▶ [Material provided]
Lemma int_part_lt (cs ip r : list ascii) :
  int_part cs = Some (ip, r) -> (List.length r < List.length cs)%nat.
Proof.
  unfold int_part. destruct (take_digits cs) as [ds r'] eqn:E.
  apply take_digits_le in E.
  destruct ds as [|d ds]; [discriminate|].
  destruct (_ && _); [discriminate|].
  intros [= _ <-]. simpl in E. lia.
Qed.

Lemma frac_part_le (cs fp r : list ascii) :
  frac_part cs = Some (fp, r) -> (List.length r <= List.length cs)%nat.
Proof.
  unfold frac_part. destruct cs as [|c cs]; [intros [= _ <-]; simpl; lia|].
  destruct (Ascii.eqb c ".").
  - destruct (take_digits cs) as [ds r'] eqn:E. apply take_digits_le in E.
    destruct ds; [discriminate|]. intros [= _ <-]. simpl in *. lia.
  - intros [= _ <-]. lia.
Qed.

Lemma exp_sign_le (cs : list ascii) :
  (List.length (snd (exp_sign cs)) <= List.length cs)%nat.
Proof.
  destruct cs as [|c r]; simpl; [lia|].
  destruct (Ascii.eqb c "-"); simpl; [lia|].
  destruct (Ascii.eqb c "+"); simpl; lia.
Qed.

Lemma exp_part_le (cs : list ascii) (e : Z) (r : list ascii) :
  exp_part cs = Some (e, r) -> (List.length r <= List.length cs)%nat.
Proof.
  unfold exp_part. destruct cs as [|c cs]; [intros [= _ <-]; simpl; lia|].
  destruct (_ || _).
  - pose proof (exp_sign_le cs) as S. destruct (exp_sign cs) as [eneg r1].
    destruct (take_digits r1) as [ds r2] eqn:E. apply take_digits_le in E.
    destruct ds; [discriminate|]. intros [= _ <-]. simpl in *. lia.
  - intros [= _ <-]. lia.
Qed.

▶ [Exercise aim] Would you copy the entire listing exactly, missing nothing?

▶ [Task result]
Lemma int_part_lt (cs ip r : list ascii) :
  int_part cs = Some (ip, r) -> (List.length r < List.length cs)%nat.
Proof.
  unfold int_part. destruct (take_digits cs) as [ds r'] eqn:E.
  apply take_digits_le in E.
  destruct ds as [|d ds]; [discriminate|].
  destruct (_ && _); [discriminate|].
  intros [= _ <-]. simpl in E. lia.
Qed.

Lemma frac_part_le (cs fp r : list ascii) :
  frac_part cs = Some (fp, r) -> (List.length r <= List.length cs)%nat.
Proof.
  unfold frac_part. destruct cs as [|c cs]; [intros [= _ <-]; simpl; lia|].
  destruct (Ascii.eqb c ".").
  - destruct (take_digits cs) as [ds r'] eqn:E. apply take_digits_le in E.
    destruct ds; [discriminate|]. intros [= _ <-]. simpl in *. lia.
  - intros [= _ <-]. lia.
Qed.

Lemma exp_sign_le (cs : list ascii) :
  (List.length (snd (exp_sign cs)) <= List.length cs)%nat.
Proof.
  destruct cs as [|c r]; simpl; [lia|].
  destruct (Ascii.eqb c "-"); simpl; [lia|].
  destruct (Ascii.eqb c "+"); simpl; lia.
Qed.

Lemma exp_part_le (cs : list ascii) (e : Z) (r : list ascii) :
  exp_part cs = Some (e, r) -> (List.length r <= List.length cs)%nat.
Proof.
  unfold exp_part. destruct cs as [|c cs]; [intros [= _ <-]; simpl; lia|].
  destruct (_ || _).
  - pose proof (exp_sign_le cs) as S. destruct (exp_sign cs) as [eneg r1].
    destruct (take_digits r1) as [ds r2] eqn:E. apply take_digits_le in E.
    destruct ds; [discriminate|]. intros [= _ <-]. simpl in *. lia.
  - intros [= _ <-]. lia.
Qed.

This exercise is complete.